Collected data:
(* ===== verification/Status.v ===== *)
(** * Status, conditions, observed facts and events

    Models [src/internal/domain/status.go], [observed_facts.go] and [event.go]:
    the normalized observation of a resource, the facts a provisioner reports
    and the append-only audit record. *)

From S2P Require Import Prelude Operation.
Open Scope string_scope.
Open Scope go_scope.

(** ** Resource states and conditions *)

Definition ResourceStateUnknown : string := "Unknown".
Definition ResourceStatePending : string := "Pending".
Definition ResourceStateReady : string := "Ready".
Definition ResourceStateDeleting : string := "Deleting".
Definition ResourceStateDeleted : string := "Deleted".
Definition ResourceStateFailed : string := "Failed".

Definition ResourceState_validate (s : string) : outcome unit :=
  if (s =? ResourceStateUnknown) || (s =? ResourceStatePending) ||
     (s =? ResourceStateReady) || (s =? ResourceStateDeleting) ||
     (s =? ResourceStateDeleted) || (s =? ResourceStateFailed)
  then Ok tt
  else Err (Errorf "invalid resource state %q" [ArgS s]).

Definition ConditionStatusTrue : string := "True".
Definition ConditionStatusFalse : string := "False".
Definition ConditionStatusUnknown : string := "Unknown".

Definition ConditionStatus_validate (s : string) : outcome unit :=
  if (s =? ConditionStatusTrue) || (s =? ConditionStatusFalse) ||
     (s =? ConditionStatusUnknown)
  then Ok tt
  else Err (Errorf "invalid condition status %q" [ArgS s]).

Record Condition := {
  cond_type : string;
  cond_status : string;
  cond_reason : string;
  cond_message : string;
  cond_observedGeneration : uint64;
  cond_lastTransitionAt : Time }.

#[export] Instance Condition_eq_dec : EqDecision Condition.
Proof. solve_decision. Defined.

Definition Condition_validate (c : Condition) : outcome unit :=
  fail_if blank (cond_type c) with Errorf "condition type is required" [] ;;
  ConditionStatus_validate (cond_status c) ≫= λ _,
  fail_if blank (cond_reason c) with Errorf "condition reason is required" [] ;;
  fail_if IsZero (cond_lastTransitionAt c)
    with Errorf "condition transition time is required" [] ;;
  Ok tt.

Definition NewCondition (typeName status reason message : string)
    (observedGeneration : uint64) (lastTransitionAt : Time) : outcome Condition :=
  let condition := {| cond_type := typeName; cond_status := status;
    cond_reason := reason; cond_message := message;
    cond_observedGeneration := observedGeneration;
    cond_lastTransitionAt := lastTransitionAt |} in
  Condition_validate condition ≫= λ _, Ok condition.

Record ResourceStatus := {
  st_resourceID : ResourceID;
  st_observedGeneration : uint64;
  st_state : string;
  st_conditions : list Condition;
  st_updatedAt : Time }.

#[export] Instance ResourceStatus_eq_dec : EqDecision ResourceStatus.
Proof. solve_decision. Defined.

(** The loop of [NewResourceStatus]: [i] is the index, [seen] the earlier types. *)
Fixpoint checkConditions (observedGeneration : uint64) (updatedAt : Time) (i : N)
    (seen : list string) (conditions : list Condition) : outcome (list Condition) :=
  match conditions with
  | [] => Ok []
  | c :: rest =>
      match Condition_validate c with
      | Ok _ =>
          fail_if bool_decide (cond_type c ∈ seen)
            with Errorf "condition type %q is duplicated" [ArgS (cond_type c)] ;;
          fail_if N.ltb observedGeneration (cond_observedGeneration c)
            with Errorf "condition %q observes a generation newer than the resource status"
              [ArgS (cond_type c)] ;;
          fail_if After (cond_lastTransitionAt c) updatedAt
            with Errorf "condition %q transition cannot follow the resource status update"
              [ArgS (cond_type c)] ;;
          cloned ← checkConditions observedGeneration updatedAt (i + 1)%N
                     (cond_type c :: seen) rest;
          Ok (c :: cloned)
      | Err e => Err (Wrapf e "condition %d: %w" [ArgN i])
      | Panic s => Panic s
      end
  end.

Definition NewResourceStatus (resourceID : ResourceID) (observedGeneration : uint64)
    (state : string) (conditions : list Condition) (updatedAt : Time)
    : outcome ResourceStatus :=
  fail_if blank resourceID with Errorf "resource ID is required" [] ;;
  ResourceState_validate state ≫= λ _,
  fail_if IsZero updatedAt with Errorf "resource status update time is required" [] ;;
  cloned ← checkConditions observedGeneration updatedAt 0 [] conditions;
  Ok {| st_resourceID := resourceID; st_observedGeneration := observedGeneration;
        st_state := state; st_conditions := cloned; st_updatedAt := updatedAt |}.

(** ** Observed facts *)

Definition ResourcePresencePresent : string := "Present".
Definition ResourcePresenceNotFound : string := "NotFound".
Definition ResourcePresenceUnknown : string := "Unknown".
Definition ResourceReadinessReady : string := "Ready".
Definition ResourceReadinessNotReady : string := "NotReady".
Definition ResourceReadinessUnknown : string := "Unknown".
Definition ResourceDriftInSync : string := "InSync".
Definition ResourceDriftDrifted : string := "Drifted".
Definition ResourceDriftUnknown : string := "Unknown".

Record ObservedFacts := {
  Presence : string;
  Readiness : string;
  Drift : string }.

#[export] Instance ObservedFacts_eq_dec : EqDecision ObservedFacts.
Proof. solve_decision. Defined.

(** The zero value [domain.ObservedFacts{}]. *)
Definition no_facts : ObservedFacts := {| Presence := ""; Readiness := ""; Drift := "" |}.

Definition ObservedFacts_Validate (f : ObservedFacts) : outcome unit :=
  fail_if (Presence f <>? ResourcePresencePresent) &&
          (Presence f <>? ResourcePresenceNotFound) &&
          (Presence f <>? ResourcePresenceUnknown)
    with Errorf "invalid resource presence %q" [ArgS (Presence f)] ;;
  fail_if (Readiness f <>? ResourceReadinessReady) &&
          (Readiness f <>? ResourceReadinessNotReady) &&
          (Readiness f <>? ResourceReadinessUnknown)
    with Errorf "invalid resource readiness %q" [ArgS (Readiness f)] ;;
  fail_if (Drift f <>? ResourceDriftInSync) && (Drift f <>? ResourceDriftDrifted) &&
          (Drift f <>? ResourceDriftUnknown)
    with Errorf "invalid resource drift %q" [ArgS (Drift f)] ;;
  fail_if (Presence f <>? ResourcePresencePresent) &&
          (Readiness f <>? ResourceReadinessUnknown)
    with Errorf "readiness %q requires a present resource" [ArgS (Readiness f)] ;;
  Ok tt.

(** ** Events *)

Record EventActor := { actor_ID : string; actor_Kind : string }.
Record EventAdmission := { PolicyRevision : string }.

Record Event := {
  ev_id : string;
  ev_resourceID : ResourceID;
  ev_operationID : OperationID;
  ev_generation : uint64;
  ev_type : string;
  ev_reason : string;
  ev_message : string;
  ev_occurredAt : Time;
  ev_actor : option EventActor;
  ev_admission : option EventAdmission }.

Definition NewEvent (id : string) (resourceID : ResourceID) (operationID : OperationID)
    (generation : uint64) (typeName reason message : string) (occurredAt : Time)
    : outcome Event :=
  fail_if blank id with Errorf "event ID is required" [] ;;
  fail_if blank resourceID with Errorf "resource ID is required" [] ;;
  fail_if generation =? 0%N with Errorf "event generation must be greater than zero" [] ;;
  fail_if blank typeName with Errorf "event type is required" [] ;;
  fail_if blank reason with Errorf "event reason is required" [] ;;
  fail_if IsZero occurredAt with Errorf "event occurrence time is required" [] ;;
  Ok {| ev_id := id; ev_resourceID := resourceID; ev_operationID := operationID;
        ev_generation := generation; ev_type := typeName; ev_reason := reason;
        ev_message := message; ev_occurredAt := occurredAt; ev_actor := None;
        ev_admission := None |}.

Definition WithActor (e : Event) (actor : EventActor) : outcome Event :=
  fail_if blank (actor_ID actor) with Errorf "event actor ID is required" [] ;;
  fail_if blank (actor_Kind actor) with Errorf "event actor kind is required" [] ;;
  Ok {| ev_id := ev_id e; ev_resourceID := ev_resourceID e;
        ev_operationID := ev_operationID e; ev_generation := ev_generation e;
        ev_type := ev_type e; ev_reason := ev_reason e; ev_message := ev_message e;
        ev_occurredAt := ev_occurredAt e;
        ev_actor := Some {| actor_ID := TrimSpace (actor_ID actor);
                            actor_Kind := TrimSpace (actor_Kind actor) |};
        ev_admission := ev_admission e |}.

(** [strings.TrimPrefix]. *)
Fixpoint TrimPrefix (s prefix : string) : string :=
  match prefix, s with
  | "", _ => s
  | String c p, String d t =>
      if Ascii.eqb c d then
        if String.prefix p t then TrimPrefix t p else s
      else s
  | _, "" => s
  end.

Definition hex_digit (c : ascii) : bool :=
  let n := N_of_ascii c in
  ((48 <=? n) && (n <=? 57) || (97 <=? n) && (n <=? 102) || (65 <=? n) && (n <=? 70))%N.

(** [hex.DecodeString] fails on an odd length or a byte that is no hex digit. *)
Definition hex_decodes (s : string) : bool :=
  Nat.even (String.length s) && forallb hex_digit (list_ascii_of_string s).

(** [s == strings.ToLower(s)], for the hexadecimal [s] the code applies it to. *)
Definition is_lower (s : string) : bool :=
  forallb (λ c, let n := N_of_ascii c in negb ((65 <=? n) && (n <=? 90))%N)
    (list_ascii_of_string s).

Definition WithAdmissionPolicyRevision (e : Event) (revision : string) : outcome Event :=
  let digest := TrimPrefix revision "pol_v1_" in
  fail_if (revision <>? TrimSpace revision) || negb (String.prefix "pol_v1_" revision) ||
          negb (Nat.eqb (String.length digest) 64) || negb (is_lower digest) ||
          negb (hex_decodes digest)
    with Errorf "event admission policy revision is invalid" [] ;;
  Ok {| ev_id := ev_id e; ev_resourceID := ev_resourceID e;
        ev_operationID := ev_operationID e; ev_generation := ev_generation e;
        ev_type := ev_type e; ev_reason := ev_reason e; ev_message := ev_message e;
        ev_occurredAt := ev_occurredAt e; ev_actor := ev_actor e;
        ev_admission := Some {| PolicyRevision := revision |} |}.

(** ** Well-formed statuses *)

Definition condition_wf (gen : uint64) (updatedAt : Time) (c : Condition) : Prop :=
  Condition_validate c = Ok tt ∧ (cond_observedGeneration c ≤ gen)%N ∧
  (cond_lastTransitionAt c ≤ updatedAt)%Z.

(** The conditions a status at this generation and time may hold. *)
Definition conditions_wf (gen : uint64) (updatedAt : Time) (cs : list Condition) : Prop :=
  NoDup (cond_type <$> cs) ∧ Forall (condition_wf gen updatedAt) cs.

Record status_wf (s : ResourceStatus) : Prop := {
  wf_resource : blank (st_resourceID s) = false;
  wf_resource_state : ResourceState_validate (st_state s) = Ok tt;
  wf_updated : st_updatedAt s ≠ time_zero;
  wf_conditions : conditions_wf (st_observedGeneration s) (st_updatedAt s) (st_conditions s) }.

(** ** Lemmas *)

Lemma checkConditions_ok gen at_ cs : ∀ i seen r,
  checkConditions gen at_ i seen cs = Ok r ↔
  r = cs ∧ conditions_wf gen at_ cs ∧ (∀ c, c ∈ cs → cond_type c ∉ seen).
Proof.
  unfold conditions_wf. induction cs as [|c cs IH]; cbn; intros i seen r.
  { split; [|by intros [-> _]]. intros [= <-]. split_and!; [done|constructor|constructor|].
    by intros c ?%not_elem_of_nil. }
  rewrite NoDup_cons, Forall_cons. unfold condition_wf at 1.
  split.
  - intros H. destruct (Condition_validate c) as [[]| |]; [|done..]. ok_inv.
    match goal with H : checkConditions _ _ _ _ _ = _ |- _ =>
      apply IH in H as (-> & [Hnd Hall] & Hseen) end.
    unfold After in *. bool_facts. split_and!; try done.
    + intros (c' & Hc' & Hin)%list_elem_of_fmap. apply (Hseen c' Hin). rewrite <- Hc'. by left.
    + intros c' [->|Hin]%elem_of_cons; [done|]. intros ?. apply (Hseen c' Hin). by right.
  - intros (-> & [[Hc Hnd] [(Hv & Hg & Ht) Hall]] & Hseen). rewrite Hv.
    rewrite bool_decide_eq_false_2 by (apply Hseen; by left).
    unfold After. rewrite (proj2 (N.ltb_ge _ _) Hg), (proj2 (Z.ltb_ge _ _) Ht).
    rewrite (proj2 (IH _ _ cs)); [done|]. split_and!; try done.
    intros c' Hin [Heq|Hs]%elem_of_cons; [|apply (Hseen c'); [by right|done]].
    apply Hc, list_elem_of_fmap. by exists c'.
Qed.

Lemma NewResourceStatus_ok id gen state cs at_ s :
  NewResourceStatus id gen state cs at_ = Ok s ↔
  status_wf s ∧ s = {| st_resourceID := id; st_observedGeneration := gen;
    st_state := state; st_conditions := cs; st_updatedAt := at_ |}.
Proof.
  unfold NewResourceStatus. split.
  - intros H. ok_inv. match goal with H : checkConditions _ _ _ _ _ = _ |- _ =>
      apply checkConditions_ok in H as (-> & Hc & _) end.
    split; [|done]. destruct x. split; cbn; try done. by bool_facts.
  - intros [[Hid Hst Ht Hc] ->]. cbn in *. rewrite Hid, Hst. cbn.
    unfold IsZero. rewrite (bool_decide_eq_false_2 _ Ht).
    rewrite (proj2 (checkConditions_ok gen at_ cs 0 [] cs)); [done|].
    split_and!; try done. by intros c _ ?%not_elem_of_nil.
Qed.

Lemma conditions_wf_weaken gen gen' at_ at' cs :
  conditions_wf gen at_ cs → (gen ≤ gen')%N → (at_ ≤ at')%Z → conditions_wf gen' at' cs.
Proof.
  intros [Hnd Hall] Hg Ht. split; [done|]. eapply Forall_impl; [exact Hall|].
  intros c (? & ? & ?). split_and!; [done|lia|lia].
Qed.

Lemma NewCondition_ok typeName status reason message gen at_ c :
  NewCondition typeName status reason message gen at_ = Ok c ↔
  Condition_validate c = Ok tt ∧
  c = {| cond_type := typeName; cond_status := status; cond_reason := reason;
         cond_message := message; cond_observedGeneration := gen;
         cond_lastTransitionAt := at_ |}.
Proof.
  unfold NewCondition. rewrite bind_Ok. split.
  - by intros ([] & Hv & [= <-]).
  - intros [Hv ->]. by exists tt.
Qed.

Aim of the task =>
Taking the entries above, write out exactly each line from the one holding "Definition hex_decodes (s" to the one holding "admission policy revision", both included, and stop there.

Output of the exercise =>
Definition hex_decodes (s : string) : bool :=
  Nat.even (String.length s) && forallb hex_digit (list_ascii_of_string s).

(** [s == strings.ToLower(s)], for the hexadecimal [s] the code applies it to. *)
Definition is_lower (s : string) : bool :=
  forallb (λ c, let n := N_of_ascii c in negb ((65 <=? n) && (n <=? 90))%N)
    (list_ascii_of_string s).

Definition WithAdmissionPolicyRevision (e : Event) (revision : string) : outcome Event :=
  let digest := TrimPrefix revision "pol_v1_" in
  fail_if (revision <>? TrimSpace revision) || negb (String.prefix "pol_v1_" revision) ||
          negb (Nat.eqb (String.length digest) 64) || negb (is_lower digest) ||
          negb (hex_decodes digest)
    with Errorf "event admission policy revision is invalid" [] ;;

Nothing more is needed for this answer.